Our year on the reserve is split into two halves: the autumn-winter habitat management season and the spring-summer breeding season.

From September through to the end of February we are busy going around the reserve carrying out work to maintain or enhance areas for our key breeding species. Most of this work is guided by the reserve species targets in our management plan. These targets detail the species, avian or otherwise, that we want to attract to the reserve to breed or overwinter. Nesting islands are cleared of vegetation, willow is removed from reedbed, scrub is coppiced and many other tasks are carried out to provide the ideal habitats for our target species.
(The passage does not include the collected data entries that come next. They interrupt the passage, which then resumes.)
(** * The address-book assistant of [task1.py], embedded and verified

    The development follows the layout of the Python file: the
    [input_error] decorator, the field classes ([Field], [Name], [Phone],
    [Birthday]), [Record], [AddressBook] and the command handlers.

    Modelling conventions.
    - A Python [str] is a Rocq [string], one [ascii] per code point: the
      embedding covers the strings whose code points are all below 256
      (U+0000 .. U+00FF), and [String.length] is Python's [len].
    - Python integers are [Z].
    - An exception is a value of [exn]; code that may raise returns a
      [result].  Methods that mutate [self] are state transformers
      [M Record.t A]; handlers, which work on the address book and on the
      record objects reachable from it, are state transformers over a
      [World] holding the object store.
    - The calls into [datetime] are modelled in [Module datetime] from the
      documented behaviour of the library ([date] construction and
      [replace], comparison, [toordinal], [weekday], [date + timedelta],
      [strptime] and [strftime] for the one format the program uses).
      [strftime] is the one of CPython 3.11 on the GNU C library, which
      writes the year of [%Y] without leading zeros.
    - [datetime.today().date()] reads the clock; every function that calls
      it takes the date as the parameter [today]. *)

From stdpp Require Import base tactics option list strings functions.
From Stdlib Require Import ZArith Lia DecimalString Ascii String.

Local Open Scope Z_scope.

(** ** Exceptions and results *)

(** The code raises [ValueError] for every failure of its own and tells
    the failures apart by the message.  The error kinds of the
    specification are these messages: a validation error is
    "Phone number must contain exactly 10 digits." or
    "Birthday must be in DD.MM.YYYY format.", and a lookup error is
    "Phone number not found.", "Old phone number not found." or
    "Name not found in address book.". *)
Inductive exn : Type :=
| ValueError (msg : string)
| IndexError
| KeyError
| OverflowError (msg : string).

Inductive result (A : Type) : Type :=
| Ok (a : A)
| Raise (e : exn).

Arguments Ok {A} a.
Arguments Raise {A} e.

Definition is_Ok {A} (r : result A) : bool :=
  match r with Ok _ => true | Raise _ => false end.

(** ** State transformers that may raise

    [M S A] is a computation over a mutable state [S]: it ends normally with
    a value or raises, and in both cases leaves a state behind (what was
    mutated before a [raise] stays mutated). *)

Definition M (S A : Type) : Type := S -> result A * S.

Definition ret {S A} (a : A) : M S A := fun s => (Ok a, s).

Definition raise {S A} (e : exn) : M S A := fun s => (Raise e, s).

Definition bind {S A B} (m : M S A) (k : A -> M S B) : M S B :=
  fun s => match m s with
           | (Ok a, s') => k a s'
           | (Raise e, s') => (Raise e, s')
           end.

Definition get_state {S} : M S S := fun s => (Ok s, s).

Definition put_state {S} (s : S) : M S unit := fun _ => (Ok tt, s).

Definition modify {S} (f : S -> S) : M S unit := fun s => (Ok tt, f s).

(** [lift_result r] runs a computation that touches no state. *)
Definition lift_result {S A} (r : result A) : M S A := fun s => (r, s).

(** [try: m except h]: the handler [h] decides, per exception, whether it
    catches ([Some k]) or lets it through ([None]). *)
Definition try_except {S A} (m : M S A) (h : exn -> option (M S A)) : M S A :=
  fun s => match m s with
           | (Ok a, s') => (Ok a, s')
           | (Raise e, s') =>
               match h e with
               | Some k => k s'
               | None => (Raise e, s')
               end
           end.

Notation "'do' x <- m ; k" := (bind m (fun x => k))
  (at level 10, x name, m at level 99, k at level 200,
   format "'[v' 'do'  x  <-  m ; '/' k ']'").

(** ** Characters and strings of the Python runtime *)

Definition ord (c : ascii) : Z := Z.of_nat (nat_of_ascii c).

(** [lo <= c <= hi] on code points: a character range [[lo-hi]] of a regular
    expression. *)
Definition in_range (lo hi c : ascii) : bool :=
  (ord lo <=? ord c) && (ord c <=? ord hi).

(** Characters with Unicode category Nd below U+0100: what the regular
    expression class [\d] matches and what [int] converts. *)
Definition is_decimal (c : ascii) : bool := in_range "0" "9" c.

(** Characters with Numeric_Type Digit or Decimal below U+0100: the ten
    decimal digits and the superscripts U+00B2, U+00B3 and U+00B9. *)
Definition is_digit_char (c : ascii) : bool :=
  is_decimal c || (ord c =? 178) || (ord c =? 179) || (ord c =? 185).

(** Code points below U+0080. *)
Definition is_ascii (c : ascii) : bool := ord c <? 128.

Fixpoint string_forall (p : ascii -> bool) (s : string) : bool :=
  match s with
  | EmptyString => true
  | String c s' => p c && string_forall p s'
  end.

(** [str.isdigit]: every character is a digit and there is at least one. *)
Definition isdigit (s : string) : bool :=
  match s with
  | EmptyString => false
  | String _ _ => string_forall is_digit_char s
  end.

(** [len] of a string, as a Python integer. *)
Definition len (s : string) : Z := Z.of_nat (String.length s).

(** [str(n)] of an integer. *)
Definition str_of_int (n : Z) : string := NilZero.string_of_int (Z.to_int n).

(** [sep.join(parts)]. *)
Fixpoint join (sep : string) (parts : list string) : string :=
  match parts with
  | [] => EmptyString
  | [p] => p
  | p :: ps => p +:+ sep +:+ join sep ps
  end.

(** [s.startswith(prefix)]. *)
Fixpoint startswith (prefix s : string) : bool :=
  match prefix, s with
  | EmptyString, _ => true
  | String a p, String b s' => bool_decide (a = b) && startswith p s'
  | String _ _, EmptyString => false
  end.

(** ** The [datetime] library *)

Module datetime.

Record date : Type := mkdate { year : Z; month : Z; day : Z }.

Definition MINYEAR : Z := 1.
Definition MAXYEAR : Z := 9999.

Definition is_leap (y : Z) : bool :=
  (y mod 4 =? 0) && (negb (y mod 100 =? 0) || (y mod 400 =? 0)).

Definition days_in_month (y m : Z) : Z :=
  match m with
  | 1 => 31 | 2 => if is_leap y then 29 else 28 | 3 => 31 | 4 => 30
  | 5 => 31 | 6 => 30 | 7 => 31 | 8 => 31 | 9 => 30 | 10 => 31
  | 11 => 30 | 12 => 31 | _ => 0
  end.

(** Number of days before January 1st of year [y]. *)
Definition days_before_year (y : Z) : Z :=
  let y1 := y - 1 in y1 * 365 + y1 / 4 - y1 / 100 + y1 / 400.

(** Number of days in year [y] before the first day of month [m]. *)
Definition days_before_month (y m : Z) : Z :=
  match m with
  | 1 => 0 | 2 => 31 | 3 => 59 | 4 => 90 | 5 => 120 | 6 => 151 | 7 => 181
  | 8 => 212 | 9 => 243 | 10 => 273 | 11 => 304 | 12 => 334 | _ => 0
  end + (if (2 <? m) && is_leap y then 1 else 0).

Definition ymd2ord (y m d : Z) : Z :=
  days_before_year y + days_before_month y m + d.

(** The fields a [date] object can hold. *)
Definition valid_ymd (y m d : Z) : bool :=
  (MINYEAR <=? y) && (y <=? MAXYEAR) && (1 <=? m) && (m <=? 12) &&
  (1 <=? d) && (d <=? days_in_month y m).

Definition valid (d : date) : bool := valid_ymd (year d) (month d) (day d).

(** [date(y, m, d)]: the constructor checks the fields. *)
Definition date_new (y m d : Z) : result date :=
  if negb ((MINYEAR <=? y) && (y <=? MAXYEAR)) then
    Raise (ValueError ("year " +:+ str_of_int y +:+ " is out of range"))
  else if negb ((1 <=? m) && (m <=? 12)) then
    Raise (ValueError "month must be in 1..12")
  else if negb ((1 <=? d) && (d <=? days_in_month y m)) then
    Raise (ValueError "day is out of range for month")
  else Ok (mkdate y m d).

(** [d.replace(year=y)]. *)
Definition replace_year (d : date) (y : Z) : result date :=
  date_new y (month d) (day d).

(** Dates compare as the tuples (year, month, day). *)
Definition ltb (a b : date) : bool :=
  (year a <? year b) ||
  ((year a =? year b) &&
   ((month a <? month b) || ((month a =? month b) && (day a <? day b)))).

Definition eqb (a b : date) : bool :=
  (year a =? year b) && (month a =? month b) && (day a =? day b).

Definition leb (a b : date) : bool := ltb a b || eqb a b.

Definition toordinal (d : date) : Z := ymd2ord (year d) (month d) (day d).

Definition MAXORDINAL : Z := Eval cbv in ymd2ord 9999 12 31.

(** [d.weekday()]: Monday is 0 and Sunday is 6. *)
Definition weekday (d : date) : Z := (toordinal d + 6) mod 7.

(** The day after [d], inside one calendar (no range check). *)
Definition next_day (d : date) : date :=
  if day d <? days_in_month (year d) (month d) then
    mkdate (year d) (month d) (day d + 1)
  else if month d <? 12 then mkdate (year d) (month d + 1) 1
  else mkdate (year d + 1) 1 1.

Fixpoint iter_next (n : nat) (d : date) : date :=
  match n with
  | O => d
  | S n' => iter_next n' (next_day d)
  end.

(** [d + timedelta(days=n)] for [n >= 0]: the date [n] days later, and
    [OverflowError] when that is past [date.max]. *)
Definition add_days (d : date) (n : Z) : result date :=
  if toordinal d + n <=? MAXORDINAL then Ok (iter_next (Z.to_nat n) d)
  else Raise (OverflowError "date value out of range").

(** [(a - b).days]. *)
Definition sub_days (a b : date) : Z := toordinal a - toordinal b.

(** *** [strptime(s, "%d.%m.%Y")]

    The format is compiled to the regular expression
    [(3[0-1]|[1-2]\d|0[1-9]|[1-9]| [1-9])\.(1[0-2]|0[1-9]|[1-9])\.(\d\d\d\d)],
    matched at the start of the string with backtracking over the
    alternatives in the order written.  A matcher returns every way of
    matching a prefix, best first, as the value read and the rest. *)

Definition matcher (A : Type) : Type := string -> list (A * string).

(** [int] of one or two decimal digits. *)
Definition int1 (a : ascii) : Z := ord a - 48.
Definition int2 (a b : ascii) : Z := 10 * int1 a + int1 b.

(** An alternative made of two character classes. *)
Definition two (p q : ascii -> bool) : matcher Z := fun s =>
  match s with
  | String a (String b r) => if p a && q b then [(int2 a b, r)] else []
  | _ => []
  end.

(** An alternative made of one character class. *)
Definition one (p : ascii -> bool) : matcher Z := fun s =>
  match s with
  | String a r => if p a then [(int1 a, r)] else []
  | _ => []
  end.

(** The alternative [ [1-9]]: a blank, then a digit ([int] skips the
    blank). *)
Definition blank_one : matcher Z := fun s =>
  match s with
  | String a (String b r) =>
      if bool_decide (a = " "%char) && in_range "1" "9" b
      then [(int1 b, r)] else []
  | _ => []
  end.

Definition is_char (c : ascii) : ascii -> bool := fun a => bool_decide (a = c).

(** [%d] *)
Definition re_d : matcher Z := fun s =>
  two (is_char "3") (in_range "0" "1") s ++
  two (in_range "1" "2") is_decimal s ++
  two (is_char "0") (in_range "1" "9") s ++
  one (in_range "1" "9") s ++
  blank_one s.

(** [%m] *)
Definition re_m : matcher Z := fun s =>
  two (is_char "1") (in_range "0" "2") s ++
  two (is_char "0") (in_range "1" "9") s ++
  one (in_range "1" "9") s.

(** [%Y] *)
Definition re_Y : matcher Z := fun s =>
  match s with
  | String a (String b (String c (String d r))) =>
      if is_decimal a && is_decimal b && is_decimal c && is_decimal d
      then [(100 * int2 a b + int2 c d, r)] else []
  | _ => []
  end.

(** [\.] *)
Definition re_dot : matcher unit := fun s =>
  match s with
  | String a r => if is_char "." a then [(tt, r)] else []
  | _ => []
  end.

(** Sequencing of matchers: backtracking is the order of the list. *)
Definition andthen {A B} (p : matcher A) (k : A -> matcher B) : matcher B :=
  fun s => flat_map (fun ar => k (fst ar) (snd ar)) (p s).

Definition re_dmY : matcher (Z * Z * Z) :=
  andthen re_d (fun d => andthen re_dot (fun _ => andthen re_m (fun m =>
  andthen re_dot (fun _ => andthen re_Y (fun y => fun r => [((d, m, y), r)]))))).

(** The messages of the two parse errors quote the data; their text is not
    observable in this program and is abbreviated. *)
Definition strptime (s : string) : result date :=
  match re_dmY s with
  | [] => Raise (ValueError "time data does not match format '%d.%m.%Y'")
  | ((d, m, y), rest) :: _ =>
      match rest with
      | EmptyString => date_new y m d
      | String _ _ => Raise (ValueError ("unconverted data remains: " +:+ rest))
      end
  end.

(** The decimal digit of the units of [n], and [n] written with two and
    with four digits, zero padded. *)
Definition digit (n : Z) : ascii := ascii_of_nat (Z.to_nat (48 + n mod 10)).

Definition pad2 (n : Z) : string :=
  String (digit (n / 10)) (String (digit n) EmptyString).

Definition pad4 (n : Z) : string :=
  String (digit (n / 1000)) (String (digit (n / 100))
    (String (digit (n / 10)) (String (digit n) EmptyString))).

(** [%Y] of [strftime] is left to the C library, which writes the year
    as a decimal number without leading zeros: the year 999 gives "999",
    where [strptime] wants "0999".  A year is between 1 and 9999. *)
Definition year_text (y : Z) : string :=
  if y <? 10 then String (digit y) EmptyString
  else if y <? 100 then pad2 y
  else if y <? 1000 then String (digit (y / 100)) (pad2 y)
  else pad4 y.
(** * The pizza shop of [Python/archive/2_1_factory.py]

    A shallow embedding of the registry-based factory, the category chefs,
    the head chef's fallback loop, orders, the receptionist and the waiter,
    followed by the properties of the specification that concern them.

    Python's mutable state is threaded explicitly: the two class attributes
    of [PizzaFactory], the objects allocated so far (pizzas and orders, each
    with its own identity) and the lines written by [print].  Exceptions are
    the second component of the result; state changes made before a [raise]
    persist, as they do in Python. *)

From stdpp Require Import base option list strings pretty gmap fin_maps.

Open Scope string_scope.
Open Scope Z_scope.

(** ** Objects *)

(** The four concrete subclasses of [Pizza].  A class is also its own
    constructor: the registry stores the class and calls it. *)
Inductive PizzaClass := Margherita | Paneer | Chicken | Farmhouse.

#[global] Instance PizzaClass_eq_dec : EqDecision PizzaClass.
Proof. solve_decision. Defined.

(** Object identity (what [id(obj)] or [is] observes). *)
Definition loc := nat.

(** A reference to a pizza instance: its identity and its dynamic class.
    Pizza instances carry no fields. *)
Record Pizza := mkPizza { pizza_addr : loc; pizza_class : PizzaClass }.

#[global] Instance Pizza_eq_dec : EqDecision Pizza.
Proof. solve_decision. Defined.

(** What the heap stores at an address.  An [Order] instance has the two
    attributes set by [Order.__init__]. *)
Inductive obj :=
  | PizzaObj (cls : PizzaClass)
  | OrderObj (order_id : Z) (pizza : Pizza).

#[global] Instance obj_eq_dec : EqDecision obj.
Proof. solve_decision. Defined.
March through to August is the breeding season when resident and migrant birds are busy nesting around the reserve. Consequently, throughout these months we do not venture off-track into any of the habitats in order to prevent disturbance to breeding birds. We do, however, carry out surveys to find the number of pairs of key species using the site, so we know if what we’re doing is working. Starting in early spring we head to the reserve, usually at or before dawn, to look or listen out for the species being surveyed that day. For some surveys we listen out for territorial males; such as bittern, turtle dove and nightingale. In other surveys we count pairs of birds on nests or with chicks; such as terns, waders and waterfowl. All of our findings go towards our local reserve targets to inform our work for the next habitat management season and also get collated on a county and country level.